Wikidata Days IWUG and WAFTAI 2025 marked the inaugural continent-wide celebration dedicated to advancing Wikidata work across Africa. Designed for Wikimedians, open knowledge advocates, educators, linguists, and emerging contributors, the event focused on one central objective: increasing the visibility of African knowledge on Wikidata  particularly in African languages.

This maiden edition convened 84 registered participants across two collaborating communities, Igbo Wikimedians User Group (IWUG) and Women Association For Technology And Innovation (WAFTAI). More than 40 participants joined the launch, and future editions aim to welcome additional communities across the continent.

The event is significant because it strengthens African representation on a global, structured knowledge platform.

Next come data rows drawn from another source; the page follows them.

(** * Fractal: row partitioning, Newton iteration and root assignment

    A shallow embedding of [fractal.hpp] and [newton.cpp].

    - C++ [int] is a 32-bit two's-complement integer, modelled as [Z] with
      the wrap-around written out ([wrap_int]); integer division traps on a
      zero divisor and on [INT_MIN / -1], so it returns an [option].
    - [double] and [std::complex<double>] are kept abstract: the functions
      are written over two types [D] and [C] and the operators the source
      applies to them.  Everything that is proved about control flow holds
      for every implementation of those operators.  [Binary64] instantiates
      them with IEEE 754 binary64 numbers for concrete runs.
    - The caller-owned two-dimensional output buffers ([double **],
      [int **]) are finite maps from [(row, column)] to the stored value.
    - Streams ([std::cout], [std::cerr]) are modelled only where a property
      needs them: [newton_root] records the diagnostic it prints; progress
      and timing lines are left out. *)

From Stdlib Require Import ZArith List Lia Bool Floats Ring.
From stdpp Require Import gmap list strings.

Local Open Scope Z_scope.

(** ** 32-bit [int] *)

Definition INT_MAX : Z := 2147483647.
Definition INT_MIN : Z := -2147483648.

Definition wrap_int (z : Z) : Z := (z + 2 ^ 31) mod 2 ^ 32 - 2 ^ 31.

Definition int_range (z : Z) : Prop := INT_MIN <= z <= INT_MAX.

Definition int_add (a b : Z) : Z := wrap_int (a + b).
Definition int_sub (a b : Z) : Z := wrap_int (a - b).
Definition int_mul (a b : Z) : Z := wrap_int (a * b).

(** [a / b] on [int]: truncation toward zero; no result when the divisor is
    zero or the quotient is not representable. *)
Definition int_div (a b : Z) : option Z :=
  if (b =? 0) || ((a =? INT_MIN) && (b =? -1)) then None else Some (a ÷ b).

(** ** Counted loops

    [for (int i = lo; i < hi; ++i) s = body(i, s);] -- the body neither
    assigns [i] nor leaves the loop early.  The loop runs [hi - lo] times
    when [lo < hi] and not at all otherwise; [i] never exceeds [hi], so the
    increment cannot overflow. *)

Fixpoint for_loop {T : Type} (n : nat) (i : Z) (body : Z -> T -> T) (s : T) : T :=
  match n with
  | O => s
  | S n' => for_loop n' (i + 1) body (body i s)
  end.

By improving data coverage and supporting translations.

Program Highlights and Key Takeaways

The collaboration centered on practical, high-impact Wikidata work:

  1. Creation of 897 Wikidata items for secondary schools in Cameroon
  2. Translation of over 2,000 Nigeria and Cameroon school description into Igbo, Fulfulde and Yemba
  3. Participants engaged in hands-on training sessions, peer-learning exchanges, and guided editing sprints.

The program demonstrated that targeted coordination can deliver concrete outcomes while building long-term community capacity.

Celebration

Meet the outstanding contributors who made our maiden campaign a resounding success. Our overall top contributor, Ngala Brain, was honored with a camera in recognition of his achievement.

Reflections: Successes and Challenges

What worked well

From an organizer perspective, the spirit of collaboration stood out. Participants were motivated, committed, and eager to learn. The task design-focusing on schools-resonated because it connected directly to communities and public interest.

Where we struggled

Despite great outcomes, the journey was not without obstacles:

  1. Network instability affected real-time participation. Several contributors struggled to join Zoom sessions or maintain stable connections during the campaign launch.
  2. Access restrictions for Nigerian participants created unexpected barriers when some could not reach the website hosting the school datasets. Even organizers were unable to determine the cause.

These challenges underscored the continued need for technical resilience, mirrored resources, and asynchronous participation models in African contexts.

Looking Ahead: An Invitation to Other African Wikimedia Communities

The organizing team envisions Wikidata Days in Africa as an expanding platform. Future editions will benefit from more voices, more languages, and diverse thematic focuses – from cultural heritage to climate data, education, and beyond.

We encourage African Wikimedia communities to consider involvement. Participation offers:

  1. Skills development in Wikidata and structured data
  2. Opportunities to strengthen local language presence online
  3. Pan-African collaboration and shared problem-solving
  4. A pathway to increase visibility of local institutions and knowledge

Moving forward, we are committed to supporting a resilient and multilingual Wikidata ecosystem that tells Africa’s story more completely-shaped by Africans, and shared with the world.